← Thinking Thinking

LineShine Addendum: New Details Confirmed by The Next Platform's Deep Dive

**Sources:**

2026-06-26Thinking28 min read

This article supplements and corrects "LineShine Tops TOP500: 2 EFLOPS Without a Single GPU." On June 25, 2026, The Next Platform co-founder Timothy Prickett Morgan published a deep architectural teardown of LineShine, drawing on HACI 2026 presentation slides (delivered by system chief architect Yutong Lu) and technical parameters from an NSC Shenzhen AI paper published in April. What follows confirms and corrects our original analysis in light of these new sources.

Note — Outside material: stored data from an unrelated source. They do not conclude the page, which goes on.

(** ['video' in mime_type or 'video' in content_type], and the same for
    ['audio']. *)
Definition mentions (kind : string) (adaptation_set : ET.element) : bool :=
  (Py.contains kind (ET.get_default adaptation_set "mimeType" "")
   || Py.contains kind (ET.get_default adaptation_set "contentType" ""))%bool.

(** The body of the first loop, on [(video_sets, audio_sets)]. *)
Definition detect_by_type (sets : list ET.element * list ET.element)
  (adaptation_set : ET.element) : list ET.element * list ET.element :=
  let '(video_sets, audio_sets) := sets in
  if mentions "video" adaptation_set
  then (video_sets +++ [adaptation_set], audio_sets)
  else if mentions "audio" adaptation_set
       then (video_sets, audio_sets +++ [adaptation_set])
       else sets.

(** [adaptation_set.find('mpd:Representation[@mimeType="..."]', self.ns)
    is not None] *)
Definition has_representation (mime : string) (adaptation_set : ET.element)
  : bool :=
  match ET.find_with_attr adaptation_set (mpd "Representation") "mimeType" mime
  with
  | Some _ => true
  | None => false
  end.

(** The body of the fallback loop. *)
Definition detect_by_representation (sets : list ET.element * list ET.element)
  (adaptation_set : ET.element) : list ET.element * list ET.element :=
  let '(video_sets, audio_sets) := sets in
  if has_representation "video/mp4" adaptation_set
  then (video_sets +++ [adaptation_set], audio_sets)
  else if has_representation "audio/mp4" adaptation_set
       then (video_sets, audio_sets +++ [adaptation_set])
       else sets.

(** The two loops: the second runs [if not video_sets and not
    audio_sets]. *)
Definition detect (adaptation_sets : list ET.element)
  : list ET.element * list ET.element :=
  match fold_left detect_by_type adaptation_sets ([], []) with
  | ([], []) => fold_left detect_by_representation adaptation_sets ([], [])
  | sets => sets
  end.

Definition audio_group_id : string := "audio".

(** [media_url], the same expression in the audio and in the video loop. *)
Definition media_url (proxy_base original_url params : string)
  (representation : ET.element) : string :=
  proxy_base ++ "/proxy/hls/manifest.m3u8?d=" ++ Py.quote_all original_url
  ++ "&format=hls&rep_id=" ++ fstr (ET.get representation "id") ++ params.

(** The [#EXT-X-MEDIA] line of an audio Representation. *)
Definition ext_x_media (proxy_base original_url params : string)
  (has_audio : bool) (adaptation_set representation : ET.element) : string :=
  let bandwidth := ET.get_default representation "bandwidth" "128000" in
  let lang := ET.get_default adaptation_set "lang" "und" in
  let name := "Audio " ++ lang ++ " (" ++ bandwidth ++ ")" in
  let default_attr := if negb has_audio then "YES" else "NO" in
  "#EXT-X-MEDIA:TYPE=AUDIO,GROUP-ID=" ++ dquote ++ audio_group_id ++ dquote
  ++ ",NAME=" ++ dquote ++ name ++ dquote
  ++ ",LANGUAGE=" ++ dquote ++ lang ++ dquote
  ++ ",DEFAULT=" ++ default_attr ++ ",AUTOSELECT=YES,URI=" ++ dquote
  ++ media_url proxy_base original_url params representation ++ dquote.

(** The body of the inner audio loop, on [(lines, has_audio)]. *)
Definition audio_step (proxy_base original_url params : string)
  (adaptation_set : ET.element) (st : list string * bool)
  (representation : ET.element) : list string * bool :=
  let '(lines, has_audio) := st in
  (lines +++ [ext_x_media proxy_base original_url params has_audio
                adaptation_set representation],
   true).

Definition audio_loop (proxy_base original_url params : string)
  (audio_sets : list ET.element) (st : list string * bool)
  : list string * bool :=
  fold_left
    (fun st adaptation_set =>
       fold_left (audio_step proxy_base original_url params adaptation_set)
         (ET.findall adaptation_set (mpd "Representation")) st)
    audio_sets st.
Fixpoint wordsOfBytes (fuel : nat) (bytes : list Z) : list Z :=
  match fuel, bytes with
  | S k, b0 :: b1 :: b2 :: b3 :: rest =>
      (Z.shiftl b0 24 + Z.shiftl b1 16 + Z.shiftl b2 8 + b3)
        :: wordsOfBytes k rest
  | _, _ => []
  end.

(** The message schedule, most recent word first. *)
Fixpoint extend (n : nat) (rev_w : list Z) : list Z :=
  match n with
  | O => rev_w
  | S k =>
      let at_ i := nth i rev_w 0 in
      extend k
        (add32 (add32 (sigma1 (at_ 1%nat)) (at_ 6%nat))
               (add32 (sigma0 (at_ 14%nat)) (at_ 15%nat)) :: rev_w)
  end.

Definition round (st : State) (kw : Z * Z) : State :=
  let '(a, b, c, d, e, f, g, h) := st in
  let t1 := add32 (add32 (add32 h (Sigma1 e)) (add32 (Ch e f g) (fst kw))) (snd kw) in
  let t2 := add32 (Sigma0 a) (Maj a b c) in
  (add32 t1 t2, a, b, c, add32 d t1, e, f, g).

Definition compress (st : State) (block : list Z) : State :=
  let w := rev (extend 48 (rev block)) in
  let '(a, b, c, d, e, f, g, h) := fold_left round (combine K w) st in
  let '(a0, b0, c0, d0, e0, f0, g0, h0) := st in
  (add32 a0 a, add32 b0 b, add32 c0 c, add32 d0 d,
   add32 e0 e, add32 f0 f, add32 g0 g, add32 h0 h).

Fixpoint blocks (fuel : nat) (st : State) (words : list Z) : State :=
  match fuel, words with
  | S k, _ :: _ => blocks k (compress st (take 16 words)) (drop 16 words)
  | _, _ => st
  end.

Definition digest (msg : list Z) : list Z :=
  let padded := pad msg in
  let words := wordsOfBytes (length padded) padded in
  let '(a, b, c, d, e, f, g, h) := blocks (length words) H0 words in
  bigEndian 4 a ++ bigEndian 4 b ++ bigEndian 4 c ++ bigEndian 4 d ++
  bigEndian 4 e ++ bigEndian 4 f ++ bigEndian 4 g ++ bigEndian 4 h.

Definition hexChars : list ascii :=
  list_ascii_of_string "0123456789abcdef".

Definition hexDigit (n : Z) : ascii := nth (Z.to_nat n) hexChars "0"%char.

(** [value.toString(16).padStart(2, "0")] for a byte. *)
Fixpoint bytesToHex (bytes : list Z) : string :=
  match bytes with
  | b :: rest =>
      String (hexDigit (Z.shiftr b 4)) (String (hexDigit (Z.land b 15))
        (bytesToHex rest))
  | [] => EmptyString
  end.

Definition sha256Hex (value : string) : string :=
  bytesToHex (digest (bytesOfString value)).

End Sha256.

(** ** Request and environment *)

Record Env := {
  SESSION_SECRET : string;
  BASE_DOMAIN : string
}.

(** The headers the core reads; an absent header is the empty string, as
    after [request.headers.get(name) || ""]. *)
Record Request := {
  cf_connecting_ip : string;
  user_agent : string;
  cookie : string
}.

1. Architecture Confirmations and Corrections

1.1 LX2 Designer: NSC Shenzhen + Huawei HiSilicon

Our original article did not identify the LX2's designer. TNP confirms: the LX2 was jointly designed by NSC Shenzhen and Huawei (presumably its HiSilicon chip division). The SVE2 units are block-copied from ARM Neoverse IP, while the SME matrix units are a custom Huawei implementation.

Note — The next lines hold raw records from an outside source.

Lemma setup_connections_raises (self self1 : Self) (msg : str) :
  _setup_connections world self = (Raises msg, self1) ->
  graph_driver world = Raises msg \/ pg_connect world = Raises msg.
Proof.
  unfold _setup_connections, bind, get_self, invoke, ret, set_neo4j_driver,
    set_pg_conn, log_call.
  destruct self as [driver conn log]. simpl.
  destruct driver as [[] |], conn as [[] |]; simpl;
    try destruct (graph_driver world) as [[] | m1]; simpl;
    try destruct (pg_connect world) as [[] | m2]; simpl;
    intros H; try discriminate H; injection H as <- _; auto.
Qed.

Lemma graph_analysis_raises (query : str) (max_results size : Z)
    (self self1 : Self) (msg : str) :
  _graph_analysis lower world query max_results size self = (Raises msg, self1) ->
  graph_driver world = Raises msg \/ pg_connect world = Raises msg
  \/ driver_session world = Raises msg.
Proof.
  rewrite graph_analysis_cases.
  destruct (_setup_connections world self) as [[[] | m] s] eqn:Hsetup.
  - destruct (driver_session world) as [[] | m]; [discriminate |].
    intros [= <- _]. auto.
  - intros [= <- _].
    destruct (setup_connections_raises _ _ _ Hsetup); auto.
Qed.

Lemma temporal_analysis_raises (query range : str) (max_results size : Z)
    (self self1 : Self) (msg : str) :
  _temporal_analysis world query range max_results size self = (Raises msg, self1) ->
  graph_driver world = Raises msg \/ pg_connect world = Raises msg
  \/ conn_cursor world = Raises msg.
Proof.
  rewrite temporal_analysis_cases.
  destruct (_setup_connections world self) as [[[] | m] s] eqn:Hsetup.
  - destruct (conn_cursor world) as [[] | m]; [discriminate |].
    intros [= <- _]. auto.
  - intros [= <- _].
    destruct (setup_connections_raises _ _ _ Hsetup); auto.
Qed.

(** The fields of the response that do not depend on the results. *)
Lemma execute_fields (params : TriQueryParams) (self self' : Self)
    (response : TriQueryResponse) :
  execute lower world params self = (Returns response, self') ->
  r_query response = query params
  /\ systems_used response
     = (if use_semantic params then [lit "semantic"] else [])
       ++ (if use_graph params then [lit "graph"] else [])
       ++ (if use_dates params then [lit "temporal"] else [])
  /\ chunking_applied response
     = (chunk_size params, max_results params,
        sum_values (context_usage response)).
Proof.
  intros Hex. unfold execute in Hex.
  assert (Hsem : forall s d s1,
             _semantic_analysis lower world (query params) (chunk_size params) s
             = (Returns d, s1) -> adapter_result params Semantic d)
    by (intros s d s1; apply (run_adapter_shape lower world Semantic)).
  assert (Hgra : forall s d s1,
             _graph_analysis lower world (query params) (max_results params)
               (chunk_size params) s
             = (Returns d, s1) -> adapter_result params Graph d)
    by (intros s d s1; apply (run_adapter_shape lower world Graph)).
  assert (Htem : forall s d s1,
             _temporal_analysis world (query params) (date_range params)
               (max_results params) (chunk_size params) s
             = (Returns d, s1) -> adapter_result params Temporal d)
    by (intros s d s1; apply (run_adapter_shape lower world Temporal)).
  destruct (use_semantic params) eqn:Fs;
    destruct (use_graph params) eqn:Fg;
    destruct (use_dates params) eqn:Ft;
    cbv beta iota delta [bind ret] in Hex;
    repeat match type of Hex with
      | context [_semantic_analysis ?l ?w ?q ?c ?s] =>
          let E := fresh "E" in
          destruct (_semantic_analysis l w q c s) as [[? | ?] ?] eqn:E;
          [apply Hsem in E | discriminate Hex]
      | context [_graph_analysis ?l ?w ?q ?m ?c ?s] =>
          let E := fresh "E" in
          destruct (_graph_analysis l w q m c s) as [[? | ?] ?] eqn:E;
          [apply Hgra in E | discriminate Hex]
      | context [_temporal_analysis ?w ?q ?r ?m ?c ?s] =>
          let E := fresh "E" in
          destruct (_temporal_analysis w q r m c s) as [[? | ?] ?] eqn:E;
          [apply Htem in E | discriminate Hex]
      end;
    match type of Hex with
    | context [summary_parts_of ?a ?b ?c ?s] =>
        rewrite (summary_parts_fragments params a b c s) in Hex by (simpl; trivial)
    end;
    injection Hex as <- <-; repeat split.
Qed.

(** Whatever [execute] raises was raised while the connections were set up,
    the graph session opened or the cursor opened. *)
Lemma execute_raises_cause (params : TriQueryParams) (self self' : Self)
    (msg : str) :
  execute lower world params self = (Raises msg, self') ->
  (use_graph params = true \/ use_dates params = true)
  /\ (graph_driver world = Raises msg \/ pg_connect world = Raises msg
      \/ driver_session world = Raises msg \/ conn_cursor world = Raises msg).
Proof.
  intros Hex. unfold execute in Hex.
  assert (Hsem : forall s d s1,
             _semantic_analysis lower world (query params) (chunk_size params) s
             = (Returns d, s1) -> adapter_result params Semantic d)
    by (intros s d s1; apply (run_adapter_shape lower world Semantic)).
  assert (Hgra : forall s d s1,
             _graph_analysis lower world (query params) (max_results params)
               (chunk_size params) s
             = (Returns d, s1) -> adapter_result params Graph d)
    by (intros s d s1; apply (run_adapter_shape lower world Graph)).
  assert (Htem : forall s d s1,
             _temporal_analysis world (query params) (date_range params)
               (max_results params) (chunk_size params) s
             = (Returns d, s1) -> adapter_result params Temporal d)
    by (intros s d s1; apply (run_adapter_shape lower world Temporal)).
  destruct (use_semantic params) eqn:Fs;
    destruct (use_graph params) eqn:Fg;
    destruct (use_dates params) eqn:Ft;
    cbv beta iota delta [bind ret] in Hex;
    try rewrite semantic_analysis_returns in Hex;
    repeat match type of Hex with
      | context [_graph_analysis ?l ?w ?q ?m ?c ?s] =>
          let E := fresh "E" in
          destruct (_graph_analysis l w q m c s) as [[? | ?] ?] eqn:E;
          [apply Hgra in E
          | injection Hex as <- _; apply graph_analysis_raises in E;
            split; [auto | tauto]]
      | context [_temporal_analysis ?w ?q ?r ?m ?c ?s] =>
          let E := fresh "E" in
          destruct (_temporal_analysis w q r m c s) as [[? | ?] ?] eqn:E;
          [apply Htem in E
          | injection Hex as <- _; apply temporal_analysis_raises in E;
            split; [auto | tauto]]
      end;
    match type of Hex with
    | context [summary_parts_of ?a ?b ?c ?s] =>
        rewrite (summary_parts_fragments params a b c s) in Hex
          by (simpl; trivial; apply semantic_outcome_shape)
    end;
    discriminate Hex.
Qed.

Lemma setup_connections_calls (self self1 : Self) :
  _setup_connections world self = (Returns tt, self1) ->
  calls self1
  = calls self
    ++ (match neo4j_driver self with None => [CallGraphDriver] | Some _ => [] end)
    ++ (match pg_conn self with None => [CallPgConnect] | Some _ => [] end).
Proof.
  unfold _setup_connections, bind, get_self, invoke, ret, set_neo4j_driver,
    set_pg_conn, log_call.
  destruct self as [driver conn log]. simpl.
  destruct driver as [[] |], conn as [[] |]; simpl;
    try destruct (graph_driver world) as [[] | m1]; simpl;
    try destruct (pg_connect world) as [[] | m2]; simpl;
    intros H; try discriminate H; injection H as <-; simpl;
    rewrite <- ?app_assoc, ?app_nil_r; reflexivity.
Qed.
(** * RCPSP batch driver ([rcpsp_j90_no_bound_only_time_per_instance.py])

    A shallow embedding of [solve_rcpsp] and of the batch loop of [main].

    The script reads one instance file, extracts durations, demands and
    successors, builds a CP Optimizer model (interval variables, one
    [end_before_start] per successor occurrence, one cumulative constraint
    per resource, [minimize(max(end_of))]), calls the solver with a time
    limit and classifies the answer.

    What is embedded and how:
    - Python values: [int] is [Z]; [str] is [string] (one character per
      code point below 256); [list] is [list] with Python's indexing and
      slicing (negative indices count from the end, slices clamp);
    - exceptions: a computation yields [Return v] or [Raise e]; only
      instances of Python's [Exception] are modelled;
    - effects: [print] appends to the [stdout] of an explicit world, the file
      object is the text that remains to be read, [time.time()] reads the
      next value of a clock;
    - the CP Optimizer library (docplex) is not part of the repository: the
      expressions the script builds are kept as syntax, and [mdl.solve] is a
      variable of the development, a function from the model to a result or
      an exception. *)

From Stdlib Require Import ZArith List String Ascii Bool Lia QArith Qabs.
From Stdlib Require Import DecimalString DecimalZ Permutation Sorted.
From Stdlib Require OrdersEx.
Import ListNotations.

Local Open Scope string_scope.
Local Open Scope list_scope.
Local Open Scope Z_scope.

(* ================================================================== *)
(** ** Python results and exceptions *)

Module Py.

Inductive exc_class : Type :=
| ValueError      (* int() on a token that is not an integer literal *)
| IndexError      (* list index out of range *)
| OSError         (* open() failed *)
| CpoException.   (* anything the CP Optimizer library raises *)

(** An exception object: its class and the text [str(e)] gives. *)
Record exn : Type := Exn { exn_class : exc_class; exn_str : string }.

Inductive result (A : Type) : Type :=
| Return (a : A)
| Raise (e : exn).

Arguments Return {A} a.
Arguments Raise {A} e.

Definition bind {A B} (m : result A) (k : A -> result B) : result B :=
  match m with
  | Return a => k a
  | Raise e => Raise e
  end.

Definition is_return {A} (m : result A) : bool :=
  match m with Return _ => true | Raise _ => false end.
(** An entry the rebuild loops pass over without recording anything: no
    tag iterator of it raises, and every tag it yields is blank.  An entry
    without subtypes, or without tags, is the plainest case. *)
Definition silent (item : Item) : bool :=
  forallb (λ v,
    match failure (get_tags item v) with
    | None => forallb (λ tag, bool_decide (split tag = [])) (yielded (get_tags item v))
    | Some _ => false
    end) (visual_subtypes item).

(** An entry with two subtypes, one without tags and one with a blank tag. *)
Definition item_blank : Item :=
  MkItem "E" [0; 1] (λ v, if v =? 0 then tags [] else tags ["  "]).

(** A callback that always raises. *)
Definition failing : option (gset EntryId) → outcome unit :=
  λ _, Raise (CallbackError "refresh").

(** * The style properties pane of [app/StyleVarPane.py]

    The functions that read and move the pane's state: [mandatory_unlocked],
    [load_handler], [export_data] and [refresh].  Building the widgets
    ([make_pane]) and the description texts ([make_desc]) is Tk and
    localisation work and is left out, as is [save_handler], whose result
    is a [srctools.Property]. *)

Module StyleVarPane.

(** What a call returns: a value, or the [KeyError] of a missing
    dictionary key, or the error Tk raises when the value of an [IntVar]
    is not a number. *)
Inductive result (A : Type) : Type :=
| Done (a : A)
| KeyError (key : string)
| TclError (key : string).
Arguments Done {A} a.
Arguments KeyError {A} key.
Arguments TclError {A} key.

Section Pane.

(** [packages.Style]: only ever handed on to [applies_to_style]. *)
Variable Style : Type.

(** [IntVar.get] on the value a variable holds: Tk's conversion to an
    integer, [None] when Tk raises. *)
Variable getint : string → option Z.

(** [packages.StyleVar], as far as the pane reads it. *)
Record StyleVar : Type := MkStyleVar {
  id : string;
  applies_to_all : bool;
  applies_to_style : Style → bool
}.

(** The hard-coded [styleOptions] list; what its entries apply to is
    decided by [StyleVar.unstyled], outside this module. *)
Variable styleOptions : list StyleVar.

(** The module globals.  A checkbox is given by where it is gridded: the
    row, or [None] after [grid_remove]; a label of [UI] by whether it is
    gridded.  [_load_cback] is given by what calling it does.  The last two
    fields record the warnings logged and the calls of the callback. *)
Record Pane : Type := MkPane {
  VAR_LIST : list StyleVar;
  tk_vars : gmap string string;
  checkbox_chosen : gmap string (option nat);
  checkbox_other : gmap string (option nat);
  UI : gmap string bool;
  _load_cback : option (result unit);
  warnings : list string;
  load_calls : nat
}.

1.2 Process Node: SMIC 7nm N+3

We previously inferred SMIC 7nm. TNP further pins it at SMIC 7nm N+3, an enhanced variant. TNP's reasoning: 1.55 GHz is well below the ~3 GHz SMIC can push with this process—the downclock balances core speed against memory speed while keeping the power curve in check. At 690W TDP, any higher clock would be thermally unsustainable.

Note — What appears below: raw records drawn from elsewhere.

Lemma getCurrencies_keys_lowercase st w :
  keys_lowercase (mapCurrencies st) ->
  (forall s l x, net w = Normal (Response s (Normal (JArr l))) -> In x l ->
     nullish x = false -> is_lowercase (currency_of x) = true) ->
  keys_lowercase (mapCurrencies (state_of (getCurrencies w st))).
Proof.
  intros Hm Hw. destruct (fOracleDisabled st) eqn:E.
  - now rewrite getCurrencies_disabled_run.
  - destruct (getCurrencies_active_run st w E) as (t & -> & _).
    unfold state_of. cbn [fst snd]. unfold getCurrencies_summary.
    destruct (net w) as [[s b]|e]; [|now apply keys_lowercase_failed].
    destruct (ok (Response s b)); cbn [status body];
      [|destruct (s =? 404); cbn [snd cached_list_at];
        auto using keys_lowercase_failed, keys_lowercase_disabled].
    destruct b as [v|e]; [|now apply keys_lowercase_failed].
    destruct v as [| | | | |[|x l]|]; try now apply keys_lowercase_failed.
    pose proof (keys_lowercase_upsert_all (x :: l) (mapCurrencies st) Hm
                  (fun y => Hw s (x :: l) y eq_refl)) as Hup.
    destruct (upsert_all (x :: l) (mapCurrencies st)) as [m [e|]];
      cbn [fst snd cached_list_at] in *; auto using keys_lowercase_failed.
Qed.

(** C7 (as amended): the cache stores keys as they come, without
    normalising their case: after an OK answer [getPrice c] has an entry
    under [c] exactly as passed, and [getCurrencies] one under each
    record's currency field exactly as received.  The keys of the cache
    are therefore all lowercase after a call when they were before and
    the code passed, or every currency field received, is lowercase;
    the fallback codes are. *)
Theorem cache_keys_stored_verbatim st :
  (forall c w, fOracleDisabled st = false -> price_failure w = false ->
     In (JStr c) (map_keys (mapCurrencies (state_of (getPrice c w st))))) /\
  (forall c w, keys_lowercase (mapCurrencies st) -> is_lowercase (JStr c) = true ->
     keys_lowercase (mapCurrencies (state_of (getPrice c w st)))) /\
  (forall status x l clock,
     fOracleDisabled st = false ->
     ok (Response status (Normal (JArr (x :: l)))) = true ->
     existsb nullish (x :: l) = false ->
     mapCurrencies (state_of (getCurrencies (ok_json status (JArr (x :: l)) clock) st))
     = fold_left upsert (x :: l) (mapCurrencies st)) /\
  (forall w, keys_lowercase (mapCurrencies st) ->
     (forall s l x, net w = Normal (Response s (Normal (JArr l))) -> In x l ->
        nullish x = false -> is_lowercase (currency_of x) = true) ->
     keys_lowercase (mapCurrencies (state_of (getCurrencies w st)))) /\
  (forall c, In c FALLBACK_CURRENCIES -> is_lowercase (JStr c) = true).
Proof.
  split; [|split; [|split; [|split]]].
  - intros c w Hact Hok.
    destruct (getPrice_success_value st c w Hact Hok) as (s & v & x & _ & _ & _ & ->).
    apply map_keys_set_in.
  - intros c w. apply getPrice_keys_lowercase.
  - intros status x l clock Hact Hok Hnn.
    destruct (getCurrencies_ok_run st status x l clock Hact Hok Hnn) as [_ ->].
    reflexivity.
  - intros w. apply getCurrencies_keys_lowercase.
  - apply fallback_lowercase.
Qed.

This complements our original chiplet area estimation: the point is not that they couldn't go faster, but that they deliberately clocked down for an efficiency sweet spot, making up for per-core performance with scale.

1.3 Chiplet Structure and Yield

The slide confirms a 2-chiplet design. More critically, TNP derived raw core counts from the die shot:

  • Each chiplet has 48 core blocks, each with 4 cores → 192 raw cores per chiplet
  • 384 raw cores per socket; 304 cores exposed → 79.2% yield
  • Consistent with what TNP calls "expected yield range for SMIC 7nm"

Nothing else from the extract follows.